Autism acceptance demands that we do not see autistic people as broken, defective, wrong, or otherwise less than human. Rather than simply othering us, acceptance embraces who we are, accepting our differences, and adapting to accommodate them. Acceptance listens to autistic people when we talk about how we want to be referred to, takes in the terminology around our lives and experiences, and presumes enough competence of us that we can tell our own stories in our terms. Acceptance does not say to parents that they must ‘grieve’ a newly-diagnosed child, or treat autistic people as lost or missing. Acceptance sees us for who we are, not who we aren’t, and takes on the job of helping the world be more accessible to autistic people.

It may sound like a lot. I get it. Acceptance asks for a paradigm shift, breaking away from the ableist trends of society at large, centring those voices deemed too frail to speak for themselves, and it involves hearing uncomfortable things and changing deeply-ingrained actions. It involves good and lovely people accepting their own internalised ableism, which itself isn’t their personal fault or something they asked for, and deconstructing their best intentions to reform them into something that fits the issues we face in reality. Acceptance asks these things of everyone, autistic people included, and it doesn’t promise that it’ll be easy.

Awareness is still not a bad thing, but ‘autism awareness’ is too general a term to be of much use. The autistic stories being told usually centre white, male, officially-diagnosed people, when they centre autistic people at all, and while I will never say those people are not valid, it is vital to look beyond that paradigm. Seek out the stories of autistic women/those designated female at birth; seek out the voices of autistic people of colour, who are so often ignored in the mass of autistic narratives out there and who mostly cannot access official diagnosis; seek out the stories of our queer and trans autistic siblings; seek out the stories of people who cannot access official diagnosis, and thus the care and support that usually require one; seek out stories that cover more than one of these categories. They are out there, and they deserve to be heard as much as, if not more than, this privileged white blogger.

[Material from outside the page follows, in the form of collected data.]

Record TaskRegistry := mk_TaskRegistry {
  heap : list (Task * gphase);
  tasks : gmap string nat;
  active : gmap string nat;
  claims : gset string;
  sem : nat;                 (* places taken *)
  cancelled : bool;
  tr_ticks : nat;
  tr_rands : nat
}.
Definition NewTaskRegistry : TaskRegistry := mk_TaskRegistry [] ∅ ∅ ∅ 0 false 0 0.
(** [workers < 1] is replaced by one. *)
Definition places : nat := if (workers <? 1)%nat then 1 else workers.
Definition set_heap h r := mk_TaskRegistry h (tasks r) (active r) (claims r) (sem r) (cancelled r) (tr_ticks r) (tr_rands r).
Definition set_tasks m r := mk_TaskRegistry (heap r) m (active r) (claims r) (sem r) (cancelled r) (tr_ticks r) (tr_rands r).
Definition set_keys a c r := mk_TaskRegistry (heap r) (tasks r) a c (sem r) (cancelled r) (tr_ticks r) (tr_rands r).
Definition set_sem n r := mk_TaskRegistry (heap r) (tasks r) (active r) (claims r) n (cancelled r) (tr_ticks r) (tr_rands r).
Definition set_cancelled r := mk_TaskRegistry (heap r) (tasks r) (active r) (claims r) (sem r) true (tr_ticks r) (tr_rands r).
Definition clock_now (r : TaskRegistry) : Z * TaskRegistry :=
  (clock (tr_ticks r), mk_TaskRegistry (heap r) (tasks r) (active r) (claims r) (sem r) (cancelled r) (S (tr_ticks r)) (tr_rands r)).
(** [strings.ReplaceAll(u, "-", "")] *)
Fixpoint without_dashes (s : string) : string :=
  match s with EmptyString => EmptyString | String c s => if Ascii.eqb c "-" then without_dashes s else String c (without_dashes s) end.
Definition pad8 (s : string) : string := String.substring 0 (8 - String.length s) "00000000" +:+ s.
Definition newTaskID (kind : string) (r : TaskRegistry) : string * TaskRegistry :=
  (match UUID4 (tr_rands r) with
   | Err _ => kind +:+ "-" +:+ pad8 (fmt_int (nanos (tr_rands r) mod 100000000))
   | Ok u => kind +:+ "-" +:+ String.substring 0 8 (without_dashes u)
   end,
   mk_TaskRegistry (heap r) (tasks r) (active r) (claims r) (sem r) (cancelled r) (tr_ticks r) (S (tr_rands r))).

Autism acceptance is not going to be achieved overnight, on the back of a single blog post, or even this year. There is too much to do to guarantee that. But we can and must centre autistic voices from all corners of the globe and every stratum of society. We need to look critically at the autism-related stories we do get, seeking out autistic voices where they are not being heard, and steering away from stories that centre non-autistic people. We need to examine our internalised prejudices, get over our surprise at their presence, work to deconstruct them, and do better. We need to widen our perceptions of what autism is, who “can” be autistic, and believe autistic people when they tell us their stories.

Awareness alone is not enough; acceptance is the key. Action is how we achieve it.